If you’re looking at a Mercedes EQB, especially a used one, the battery warranty details are just as important as the color, options, or trim. The high-voltage battery is the single most expensive component in the car, so understanding how long Mercedes stands behind it, what’s actually covered, and what happens when coverage runs out should shape how much you’re willing to pay and how long you plan to keep the vehicle.
Quick answer
Mercedes EQB battery warranty overview
- High‑voltage battery warranty: typically 8 years / 100,000 miles from the in‑service date
- Covers: manufacturing defects and, in many cases, excessive loss of usable battery capacity
- Separate from: standard new‑vehicle limited warranty (usually 4 years / 50,000 miles)
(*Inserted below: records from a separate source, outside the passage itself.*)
(** * The theorems *)

(** C12: A process that calls [iderw] for a locked buffer while other requests wait gets its buffer appended to the queue,
    sleeps on the buffer, and changes no buffer and no sector until then. Whenever it is switched back, as long as the
    others leave its request alone until it is done, it keeps waiting or returns; it returns with [idelock] released
    and the buffer valid, holding the sector's contents if it was to be read, and then stored in the sector if it was
    dirty. If the request is done when the process is switched back, it returns at once. *)
Theorem iderw_synchronous {D} `{Ata D} `{WaitFuel} s v d q b bp Q :
  (at_latency <= wait_fuel)%nat -> (1 <= wait_fuel)%nat -> free_thread q s -> holdingsleep (SL_buf b) s = Ret true s -> k_bufs s !! b = Some bp -> buf_req bp ->
  (b_dev bp = 0 \/ v_havedisk1 v <> 0) -> ide_ok (mkMachine s v d) Q -> b ∉ Q -> (length Q < Z.to_nat NBUF)%nat ->
  let old := a_sec (at_ d) (Z.land (b_dev bp) 1) (b_blockno bp) in
  exists st1 k, iderw b (mkMachine s v d) = Swtch st1 k /\ ide_ok st1 (Q ++ [b]) /\ k_bufs (mc_k st1) = k_bufs s /\ secs st1 = a_sec (at_ d) /\
    waiting q b bp old st1 /\
    (forall st2, rely q b bp old st1 st2 ->
       rg (waiting q b bp old) (rely q b bp old) (fun _ st' => free_thread q (mc_k st') /\ finished b bp old st') (k st2)) /\
    (forall st2, resumed q (mc_k st2) -> finished b bp old st2 ->
       exists s', k st2 = Ret tt (mkMachine s' (mc_v st2) (mc_d st2)) /\ free_thread q s' /\ rest s' = rest (mc_k st2)).
Proof.
  intros Hl Hf1 Hft Hh Hb Hr Hv Hok HbQ Hn old.
  destruct (iderw_start Hl s v d q b bp Q) as (s1 & v1 & d1 & E & Hin & Hrs & Hps & Hok1 & S1 & _ & _); [done..|].
  assert (Hb1 : k_bufs s1 = k_bufs s) by exact (f_equal k_bufs Hrs).
  assert (Hp : pending b bp old (mkMachine s1 v1 d1)) by (exists (Q ++ [b]); split_and!; [done|set_solver|cbn; by rewrite Hb1|unfold secs; cbn; by rewrite S1]).
  destruct (sleep_lk (Ch_buf b) L_ide q s1 v1 d1) as (s2 & k & pr & E2 & Hr2 & Hpr & Hp2 & Hk); [done|done|].
  destruct wait_fuel as [|fuel] eqn:Efuel; [lia|].
  exists (mkMachine s2 v1 d1), (fun st => obind (obind (k st) (fun _ => while_loop fuel (let! bp := lk (getbuf b) in ret (negb (Z.land (b_flags bp) (Z.lor B_VALID B_DIRTY) =? B_VALID)))%km (lk (sleep (Ch_buf b) L_ide)))) (fun _ => lk (release L_ide))).
  split_and!.
  - rewrite E. unfold ide_wait. rewrite Efuel. unfold bind at 1. erewrite while_true by (by eapply ide_cond_pending). unfold bind at 1. rewrite E2. reflexivity.
  - by eapply ide_ok_rest.
  - cbn. by rewrite (f_equal k_bufs Hr2 : k_bufs s2 = k_bufs s1).
  - unfold secs. cbn. by rewrite S1.
  - split; [by eapply pending_rest|]. exists pr. cbn [mc_k]. rewrite Hp2. apply list_lookup_insert_eq. by eapply lookup_lt_Some.
  - intros [s3 v3 d3] [Hrs3 Hre]. destruct (Hk _ Hrs3) as (s4 & E4 & Hr4 & Hin4). rewrite E4. cbn [obind mc_v mc_d mc_k] in *.
    apply (rg_bind _ _ (while_loop _ _ _) (fun _ => lk (release L_ide))).
    eapply rg_mono; [|apply (ide_wait_rg q b bp old fuel Hr); [done|]].
    + intros [] [s5 v5 d5] [Hin5 Hf5]. destruct (release_inside L_ide q s5 Hin5) as (s6 & E6 & Hft6 & Hr6 & _). erewrite lk_ret by exact E6. cbn [rg mc_k mc_v mc_d].
      split; [done|by eapply finished_rest].
    + destruct Hre as [Hp3|Hf3]; [by eapply pending_rest|left; by eapply pending_rest|right; by eapply finished_rest].
  - intros [s3 v3 d3] Hrs3 Hfin. destruct (Hk _ Hrs3) as (s4 & E4 & Hr4 & Hin4). rewrite E4. cbn [obind mc_v mc_d mc_k] in *.
    erewrite while_false by (eapply ide_cond_finished, finished_rest; [exact Hr4|exact Hfin]). cbn [obind].
    destruct (release_inside L_ide q s4 Hin4) as (s6 & E6 & Hft6 & Hr6 & _). exists s6. split_and!; [by erewrite lk_ret by exact E6|done|congruence].
Qed.

(** C13: When the controller has done the first request of the queue and raises its interrupt, [ideintr] returns: it makes
    that buffer and the sectors what the memory disk's [iderw] would make them, wakes the processes that sleep on the buffer
    and starts the next request of the queue. Every other waiting request for another block still waits. *)
Theorem ideintr_refines_memide {D} `{Ata D} `{WaitFuel} s v d d1 b bp Q i c :
  (at_latency <= wait_fuel)%nat -> ide_ok (mkMachine s v d) (b :: Q) -> k_bufs s !! b = Some bp -> b_dev bp = 1 -> at_ d1 = ata_done (at_ d) -> a_err (at_ d) = false ->
  on_cpu (k_hw s) i c -> lock_free (k_hw s) L_ide -> lock_free (k_hw s) L_ptable -> table_ok s ->
  exists s' v' d', ideintr (mkMachine s v d1) = Ret tt (mkMachine s' v' d') /\ ide_ok (mkMachine s' v' d') Q /\ k_proc s' = wake (Some (Ch_buf b)) <$> k_proc s /\
    (forall sm, k_bufs sm = k_bufs s -> (forall y, d_blocks (k_disk sm) y = a_sec (at_ d) 1 y) -> holdingsleep (SL_buf b) sm = Ret true sm -> d_size (k_disk sm) = FSSIZE ->
       exists sm', Bio.iderw b sm = Ret tt sm' /\ k_bufs s' = k_bufs sm' /\ forall y, a_sec (at_ d') 1 y = d_blocks (k_disk sm') y) /\
    (forall b' bp' old, b' = b \/ Z.land (b_dev bp') 1 <> 1 \/ b_blockno bp' <> b_blockno bp -> pending b' bp' old (mkMachine s v d) ->
       pending b' bp' old (mkMachine s' v' d') \/ finished b' bp' old (mkMachine s' v' d')).
Proof.
  intros Hl Hok Hb Hdev Hd He Hc Hli Hlp Ht. destruct (ideintr_ok Hl s v d d1 b bp Q i c) as (v' & d' & E & Hok' & S' & _); [done..|].
  eexists _, v', d'. split; [exact E|]. split; [done|]. split; [done|]. split.
  - intros sm Hkm Hdm Hhm Hsz. destruct (io_bufs _ _ Hok b) as (bx & Ex & Hr); [set_solver|]. cbn [mc_k] in Ex. rewrite Hb in Ex. injection Ex as <-.
    destruct (memide_serves sm b bp) as (sm' & Em & Hbm & Hsm); [done|by rewrite Hkm|done|done|rewrite Hsz; apply Hr|].
    exists sm'. split; [done|]. split.
    + cbn [k_bufs set_k_proc set_k_bufs]. by rewrite Hbm, Hkm, Hdm, Hdev.
    + intros y. rewrite Hsm, S'. unfold serve_sec, sec_write. destruct (dirty bp); [|by rewrite Hdm]. by rewrite Hdm.
  - intros b' bp' old Hne Hp. eapply ideintr_keeps; [exact Hl|exact Hok|exact Hok'|exact Hb|done|exact S'| |exact Hp]. by rewrite Hdev.
Qed.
- Transferability: usually transfers to subsequent owners within time/mileage limits
- Region: details here are focused on the U.S. market; other regions can differ
For U.S. buyers, the Mercedes EQB’s high‑voltage battery warranty is designed to give you a long runway of protection through the vehicle’s early and mid‑life years. It supplements the standard new‑car warranty and typically follows the same basic structure used on the larger EQE and EQS lines, but with details specific to the EQB’s pack and software.

How long does the Mercedes EQB battery warranty last?
EQB battery vs. basic warranty at a glance
Two clocks are ticking when you buy new, battery and bumper‑to‑bumper.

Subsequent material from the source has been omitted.